• _Task to complete_
Produce word for word the lines of the data below running from the one that has "Lemma af_output r" to the one that has "- intros [s' f] i _. frame.", inclusive, and no others.

[Records contained in a dataset]
★ ★ ★

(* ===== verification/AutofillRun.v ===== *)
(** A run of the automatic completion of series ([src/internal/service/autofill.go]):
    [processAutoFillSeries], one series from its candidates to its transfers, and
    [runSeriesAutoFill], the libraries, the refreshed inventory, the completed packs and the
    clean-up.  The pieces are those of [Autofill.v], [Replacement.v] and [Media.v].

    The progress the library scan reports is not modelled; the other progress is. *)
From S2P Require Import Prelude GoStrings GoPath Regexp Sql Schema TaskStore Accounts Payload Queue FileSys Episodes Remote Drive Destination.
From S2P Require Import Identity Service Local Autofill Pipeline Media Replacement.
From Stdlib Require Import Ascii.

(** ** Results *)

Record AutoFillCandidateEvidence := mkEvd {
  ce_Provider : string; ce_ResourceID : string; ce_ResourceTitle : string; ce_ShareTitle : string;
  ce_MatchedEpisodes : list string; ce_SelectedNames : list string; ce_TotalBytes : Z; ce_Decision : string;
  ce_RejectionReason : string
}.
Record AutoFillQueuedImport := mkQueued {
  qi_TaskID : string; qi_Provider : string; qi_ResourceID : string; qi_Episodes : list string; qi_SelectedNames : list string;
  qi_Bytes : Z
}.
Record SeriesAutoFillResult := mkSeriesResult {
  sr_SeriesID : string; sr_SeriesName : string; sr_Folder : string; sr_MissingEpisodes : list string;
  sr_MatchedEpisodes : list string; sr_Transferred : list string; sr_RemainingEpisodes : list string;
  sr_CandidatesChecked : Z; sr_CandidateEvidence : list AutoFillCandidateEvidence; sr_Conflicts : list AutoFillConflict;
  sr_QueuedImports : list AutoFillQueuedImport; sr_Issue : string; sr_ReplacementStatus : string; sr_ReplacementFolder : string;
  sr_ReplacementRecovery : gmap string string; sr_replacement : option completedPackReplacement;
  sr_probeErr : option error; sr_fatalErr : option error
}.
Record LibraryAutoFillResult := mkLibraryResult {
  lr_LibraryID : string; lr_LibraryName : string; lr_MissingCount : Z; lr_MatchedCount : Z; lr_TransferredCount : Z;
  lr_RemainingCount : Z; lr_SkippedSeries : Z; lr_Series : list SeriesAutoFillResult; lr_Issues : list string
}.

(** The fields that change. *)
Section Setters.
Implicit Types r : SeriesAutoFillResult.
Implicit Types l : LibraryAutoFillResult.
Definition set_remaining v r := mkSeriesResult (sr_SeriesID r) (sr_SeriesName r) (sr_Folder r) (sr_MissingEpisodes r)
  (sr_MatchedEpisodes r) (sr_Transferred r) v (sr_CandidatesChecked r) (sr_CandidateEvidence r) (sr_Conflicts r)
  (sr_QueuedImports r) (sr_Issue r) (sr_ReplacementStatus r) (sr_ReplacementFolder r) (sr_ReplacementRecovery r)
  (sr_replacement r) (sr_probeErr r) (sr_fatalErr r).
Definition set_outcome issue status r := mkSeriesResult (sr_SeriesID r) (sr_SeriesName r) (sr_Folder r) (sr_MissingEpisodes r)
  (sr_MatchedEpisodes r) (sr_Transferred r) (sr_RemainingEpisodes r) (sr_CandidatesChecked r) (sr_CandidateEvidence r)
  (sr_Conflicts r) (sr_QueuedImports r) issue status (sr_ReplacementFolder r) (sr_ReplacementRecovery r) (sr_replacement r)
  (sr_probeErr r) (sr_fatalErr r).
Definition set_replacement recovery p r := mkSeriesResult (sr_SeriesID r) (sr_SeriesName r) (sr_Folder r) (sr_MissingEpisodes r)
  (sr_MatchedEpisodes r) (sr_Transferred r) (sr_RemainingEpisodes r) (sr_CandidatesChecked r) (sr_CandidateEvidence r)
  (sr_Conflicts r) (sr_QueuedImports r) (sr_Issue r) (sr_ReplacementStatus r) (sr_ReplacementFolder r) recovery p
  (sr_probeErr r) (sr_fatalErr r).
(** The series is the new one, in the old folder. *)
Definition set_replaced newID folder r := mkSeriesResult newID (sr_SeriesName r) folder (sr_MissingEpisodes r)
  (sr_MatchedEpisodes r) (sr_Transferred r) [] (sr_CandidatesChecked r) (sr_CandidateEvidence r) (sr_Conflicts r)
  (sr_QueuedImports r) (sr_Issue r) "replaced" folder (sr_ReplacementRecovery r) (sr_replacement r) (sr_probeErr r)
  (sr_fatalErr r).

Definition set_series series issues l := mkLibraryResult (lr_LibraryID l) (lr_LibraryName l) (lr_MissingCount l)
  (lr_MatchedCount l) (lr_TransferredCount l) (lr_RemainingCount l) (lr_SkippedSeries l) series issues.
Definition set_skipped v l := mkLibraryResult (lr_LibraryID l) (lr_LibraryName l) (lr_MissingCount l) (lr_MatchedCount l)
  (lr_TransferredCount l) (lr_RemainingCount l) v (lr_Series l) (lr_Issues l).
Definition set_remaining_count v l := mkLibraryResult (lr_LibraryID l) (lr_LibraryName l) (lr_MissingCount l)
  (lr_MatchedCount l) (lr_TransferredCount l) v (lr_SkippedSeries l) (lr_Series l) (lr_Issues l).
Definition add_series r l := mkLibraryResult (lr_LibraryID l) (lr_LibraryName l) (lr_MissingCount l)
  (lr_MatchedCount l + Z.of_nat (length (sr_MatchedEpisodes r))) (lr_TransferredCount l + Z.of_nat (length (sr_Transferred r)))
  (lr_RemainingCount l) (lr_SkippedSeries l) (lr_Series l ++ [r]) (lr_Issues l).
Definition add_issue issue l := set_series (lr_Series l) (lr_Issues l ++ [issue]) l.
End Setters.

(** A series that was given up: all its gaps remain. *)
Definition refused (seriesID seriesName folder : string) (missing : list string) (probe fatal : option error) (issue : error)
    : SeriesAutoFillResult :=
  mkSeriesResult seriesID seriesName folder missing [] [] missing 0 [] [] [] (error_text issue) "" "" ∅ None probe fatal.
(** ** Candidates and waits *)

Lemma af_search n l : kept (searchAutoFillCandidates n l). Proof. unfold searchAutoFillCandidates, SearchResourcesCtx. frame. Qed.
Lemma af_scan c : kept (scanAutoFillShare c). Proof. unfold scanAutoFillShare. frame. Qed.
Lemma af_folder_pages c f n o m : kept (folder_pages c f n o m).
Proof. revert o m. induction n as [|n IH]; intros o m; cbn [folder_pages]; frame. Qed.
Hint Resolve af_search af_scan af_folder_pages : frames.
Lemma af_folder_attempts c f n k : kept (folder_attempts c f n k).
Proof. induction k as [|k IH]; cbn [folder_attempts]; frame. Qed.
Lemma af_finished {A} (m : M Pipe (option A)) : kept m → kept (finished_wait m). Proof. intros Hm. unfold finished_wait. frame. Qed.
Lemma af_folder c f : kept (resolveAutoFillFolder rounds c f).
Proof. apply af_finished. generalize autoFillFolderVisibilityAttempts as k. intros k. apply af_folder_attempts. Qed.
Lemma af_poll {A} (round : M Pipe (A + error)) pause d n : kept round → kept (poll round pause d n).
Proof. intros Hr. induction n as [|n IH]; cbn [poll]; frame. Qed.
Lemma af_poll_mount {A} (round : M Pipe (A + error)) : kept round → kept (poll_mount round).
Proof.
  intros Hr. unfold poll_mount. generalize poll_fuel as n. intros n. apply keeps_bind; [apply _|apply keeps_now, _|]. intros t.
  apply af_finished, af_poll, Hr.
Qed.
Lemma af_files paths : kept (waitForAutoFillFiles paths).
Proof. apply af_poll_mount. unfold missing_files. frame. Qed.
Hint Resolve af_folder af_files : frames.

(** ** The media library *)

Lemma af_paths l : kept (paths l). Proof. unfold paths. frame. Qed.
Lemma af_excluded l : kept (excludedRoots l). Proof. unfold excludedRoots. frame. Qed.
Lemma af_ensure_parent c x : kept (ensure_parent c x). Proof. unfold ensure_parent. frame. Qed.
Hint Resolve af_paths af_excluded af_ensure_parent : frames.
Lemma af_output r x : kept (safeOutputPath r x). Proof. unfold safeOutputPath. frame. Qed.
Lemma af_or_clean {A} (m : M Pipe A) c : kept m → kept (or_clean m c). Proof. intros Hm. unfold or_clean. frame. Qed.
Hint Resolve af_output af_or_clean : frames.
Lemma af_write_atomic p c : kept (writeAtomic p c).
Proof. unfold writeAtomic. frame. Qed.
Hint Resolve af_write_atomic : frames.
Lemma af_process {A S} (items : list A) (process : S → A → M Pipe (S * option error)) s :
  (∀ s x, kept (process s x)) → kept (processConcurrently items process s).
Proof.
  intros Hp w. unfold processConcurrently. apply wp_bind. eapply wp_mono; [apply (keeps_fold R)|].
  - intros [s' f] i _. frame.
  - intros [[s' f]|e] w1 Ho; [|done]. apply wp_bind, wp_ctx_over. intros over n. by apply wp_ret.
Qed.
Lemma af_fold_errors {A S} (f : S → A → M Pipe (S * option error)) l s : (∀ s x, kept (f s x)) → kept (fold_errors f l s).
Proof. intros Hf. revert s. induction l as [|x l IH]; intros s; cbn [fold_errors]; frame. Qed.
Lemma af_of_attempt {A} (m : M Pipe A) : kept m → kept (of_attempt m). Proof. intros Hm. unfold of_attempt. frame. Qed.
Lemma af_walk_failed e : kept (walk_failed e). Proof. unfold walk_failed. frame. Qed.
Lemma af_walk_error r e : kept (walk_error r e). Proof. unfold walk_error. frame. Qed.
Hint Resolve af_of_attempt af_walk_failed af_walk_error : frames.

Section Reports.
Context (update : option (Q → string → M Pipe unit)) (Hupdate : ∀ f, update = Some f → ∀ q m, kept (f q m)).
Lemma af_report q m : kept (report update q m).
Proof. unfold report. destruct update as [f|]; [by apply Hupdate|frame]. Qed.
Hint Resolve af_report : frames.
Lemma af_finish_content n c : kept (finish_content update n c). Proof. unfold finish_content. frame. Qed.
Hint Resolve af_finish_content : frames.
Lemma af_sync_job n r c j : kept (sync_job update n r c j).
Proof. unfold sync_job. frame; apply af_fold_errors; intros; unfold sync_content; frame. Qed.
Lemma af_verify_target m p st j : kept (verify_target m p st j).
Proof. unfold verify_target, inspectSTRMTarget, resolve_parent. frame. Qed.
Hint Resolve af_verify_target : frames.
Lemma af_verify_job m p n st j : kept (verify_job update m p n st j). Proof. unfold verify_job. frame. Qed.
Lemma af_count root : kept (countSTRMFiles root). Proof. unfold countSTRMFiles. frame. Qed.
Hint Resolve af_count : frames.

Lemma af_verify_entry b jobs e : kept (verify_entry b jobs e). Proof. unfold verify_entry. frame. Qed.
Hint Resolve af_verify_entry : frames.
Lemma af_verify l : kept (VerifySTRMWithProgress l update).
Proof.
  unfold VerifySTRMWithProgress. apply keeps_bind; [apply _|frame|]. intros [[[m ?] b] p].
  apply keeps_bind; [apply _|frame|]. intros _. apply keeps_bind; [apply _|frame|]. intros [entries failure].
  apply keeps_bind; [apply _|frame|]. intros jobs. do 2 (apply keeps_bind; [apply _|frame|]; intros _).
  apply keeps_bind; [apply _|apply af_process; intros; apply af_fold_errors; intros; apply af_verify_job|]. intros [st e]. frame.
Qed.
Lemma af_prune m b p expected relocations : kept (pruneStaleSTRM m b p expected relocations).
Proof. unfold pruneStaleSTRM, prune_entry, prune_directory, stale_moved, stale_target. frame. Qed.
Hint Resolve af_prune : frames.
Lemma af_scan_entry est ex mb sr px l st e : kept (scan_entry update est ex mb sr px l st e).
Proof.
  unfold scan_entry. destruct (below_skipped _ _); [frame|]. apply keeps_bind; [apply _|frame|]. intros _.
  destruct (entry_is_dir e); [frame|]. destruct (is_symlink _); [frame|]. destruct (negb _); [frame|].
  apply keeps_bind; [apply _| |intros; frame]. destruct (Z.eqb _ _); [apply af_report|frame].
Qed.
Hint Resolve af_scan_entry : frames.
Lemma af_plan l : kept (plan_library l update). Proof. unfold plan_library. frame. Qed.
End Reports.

★ ★ ★

• _Answer to the exercise_
Lemma af_output r x : kept (safeOutputPath r x). Proof. unfold safeOutputPath. frame. Qed.
Lemma af_or_clean {A} (m : M Pipe A) c : kept m → kept (or_clean m c). Proof. intros Hm. unfold or_clean. frame. Qed.
Hint Resolve af_output af_or_clean : frames.
Lemma af_write_atomic p c : kept (writeAtomic p c).
Proof. unfold writeAtomic. frame. Qed.
Hint Resolve af_write_atomic : frames.
Lemma af_process {A S} (items : list A) (process : S → A → M Pipe (S * option error)) s :
  (∀ s x, kept (process s x)) → kept (processConcurrently items process s).
Proof.
  intros Hp w. unfold processConcurrently. apply wp_bind. eapply wp_mono; [apply (keeps_fold R)|].
  - intros [s' f] i _. frame.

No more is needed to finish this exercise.